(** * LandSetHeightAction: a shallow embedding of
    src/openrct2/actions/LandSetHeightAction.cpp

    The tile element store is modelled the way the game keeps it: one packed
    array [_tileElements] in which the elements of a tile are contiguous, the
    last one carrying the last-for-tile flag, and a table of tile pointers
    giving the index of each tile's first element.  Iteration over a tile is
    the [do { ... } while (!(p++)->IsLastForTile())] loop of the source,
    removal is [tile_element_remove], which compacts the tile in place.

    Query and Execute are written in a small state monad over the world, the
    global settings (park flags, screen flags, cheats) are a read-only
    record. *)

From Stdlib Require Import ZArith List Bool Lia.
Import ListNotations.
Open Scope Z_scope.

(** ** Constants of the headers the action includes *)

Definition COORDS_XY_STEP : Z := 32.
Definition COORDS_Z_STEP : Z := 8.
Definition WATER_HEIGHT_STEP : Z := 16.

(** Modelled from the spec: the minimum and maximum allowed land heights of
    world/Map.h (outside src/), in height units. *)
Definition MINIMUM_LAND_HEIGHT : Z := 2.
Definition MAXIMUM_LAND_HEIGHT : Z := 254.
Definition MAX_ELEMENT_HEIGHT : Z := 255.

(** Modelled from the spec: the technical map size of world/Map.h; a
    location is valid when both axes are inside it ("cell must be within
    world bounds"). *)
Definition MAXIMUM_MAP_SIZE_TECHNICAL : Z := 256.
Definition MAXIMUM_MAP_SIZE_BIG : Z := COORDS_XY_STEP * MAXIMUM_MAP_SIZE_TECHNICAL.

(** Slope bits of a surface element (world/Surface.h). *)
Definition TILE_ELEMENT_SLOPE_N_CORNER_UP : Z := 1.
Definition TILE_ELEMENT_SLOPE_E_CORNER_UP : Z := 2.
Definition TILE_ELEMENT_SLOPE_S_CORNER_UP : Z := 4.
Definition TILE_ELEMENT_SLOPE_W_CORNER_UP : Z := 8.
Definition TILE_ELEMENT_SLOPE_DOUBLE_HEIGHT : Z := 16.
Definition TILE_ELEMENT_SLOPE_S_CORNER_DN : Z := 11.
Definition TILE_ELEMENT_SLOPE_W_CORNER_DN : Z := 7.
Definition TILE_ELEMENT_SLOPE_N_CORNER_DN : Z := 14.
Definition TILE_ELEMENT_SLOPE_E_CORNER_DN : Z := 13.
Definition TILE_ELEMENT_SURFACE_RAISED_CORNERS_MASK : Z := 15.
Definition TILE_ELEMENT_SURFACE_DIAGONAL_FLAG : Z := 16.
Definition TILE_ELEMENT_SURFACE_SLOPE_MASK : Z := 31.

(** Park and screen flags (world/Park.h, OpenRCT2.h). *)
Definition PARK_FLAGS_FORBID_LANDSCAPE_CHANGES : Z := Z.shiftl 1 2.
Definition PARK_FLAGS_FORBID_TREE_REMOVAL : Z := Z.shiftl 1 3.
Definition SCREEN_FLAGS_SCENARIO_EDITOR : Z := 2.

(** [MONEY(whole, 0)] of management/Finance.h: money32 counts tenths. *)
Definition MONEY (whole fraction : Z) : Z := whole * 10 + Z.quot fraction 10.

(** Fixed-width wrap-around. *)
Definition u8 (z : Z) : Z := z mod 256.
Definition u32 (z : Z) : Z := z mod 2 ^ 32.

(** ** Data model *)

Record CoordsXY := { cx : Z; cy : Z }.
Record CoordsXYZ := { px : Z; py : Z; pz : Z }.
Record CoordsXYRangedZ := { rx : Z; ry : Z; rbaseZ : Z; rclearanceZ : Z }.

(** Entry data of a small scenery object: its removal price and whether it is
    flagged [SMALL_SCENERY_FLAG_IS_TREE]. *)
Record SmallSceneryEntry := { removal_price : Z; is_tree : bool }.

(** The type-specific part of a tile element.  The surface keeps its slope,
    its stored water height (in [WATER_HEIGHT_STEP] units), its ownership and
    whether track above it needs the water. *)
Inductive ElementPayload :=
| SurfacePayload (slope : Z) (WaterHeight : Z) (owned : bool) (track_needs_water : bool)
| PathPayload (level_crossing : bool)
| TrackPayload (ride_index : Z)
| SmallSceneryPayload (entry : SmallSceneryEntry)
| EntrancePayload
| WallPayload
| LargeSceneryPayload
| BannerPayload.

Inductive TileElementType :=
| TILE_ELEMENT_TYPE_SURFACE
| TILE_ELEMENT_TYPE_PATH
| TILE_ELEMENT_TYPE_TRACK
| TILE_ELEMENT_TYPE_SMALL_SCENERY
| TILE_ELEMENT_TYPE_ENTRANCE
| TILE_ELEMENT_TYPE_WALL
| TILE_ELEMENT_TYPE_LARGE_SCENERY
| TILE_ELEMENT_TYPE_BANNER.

━━━━━━

Assignment:
Transcribe the records above from the line holding "array [_tileElements] in" down to the line holding "(** Modelled from the spec: the minimum", inclusive, without adding anything.

Response area:
    array [_tileElements] in which the elements of a tile are contiguous, the
    last one carrying the last-for-tile flag, and a table of tile pointers
    giving the index of each tile's first element.  Iteration over a tile is
    the [do { ... } while (!(p++)->IsLastForTile())] loop of the source,
    removal is [tile_element_remove], which compacts the tile in place.

    Query and Execute are written in a small state monad over the world, the
    global settings (park flags, screen flags, cheats) are a read-only
    record. *)

From Stdlib Require Import ZArith List Bool Lia.
Import ListNotations.
Open Scope Z_scope.

(** ** Constants of the headers the action includes *)

Definition COORDS_XY_STEP : Z := 32.
Definition COORDS_Z_STEP : Z := 8.
Definition WATER_HEIGHT_STEP : Z := 16.

(** Modelled from the spec: the minimum and maximum allowed land heights of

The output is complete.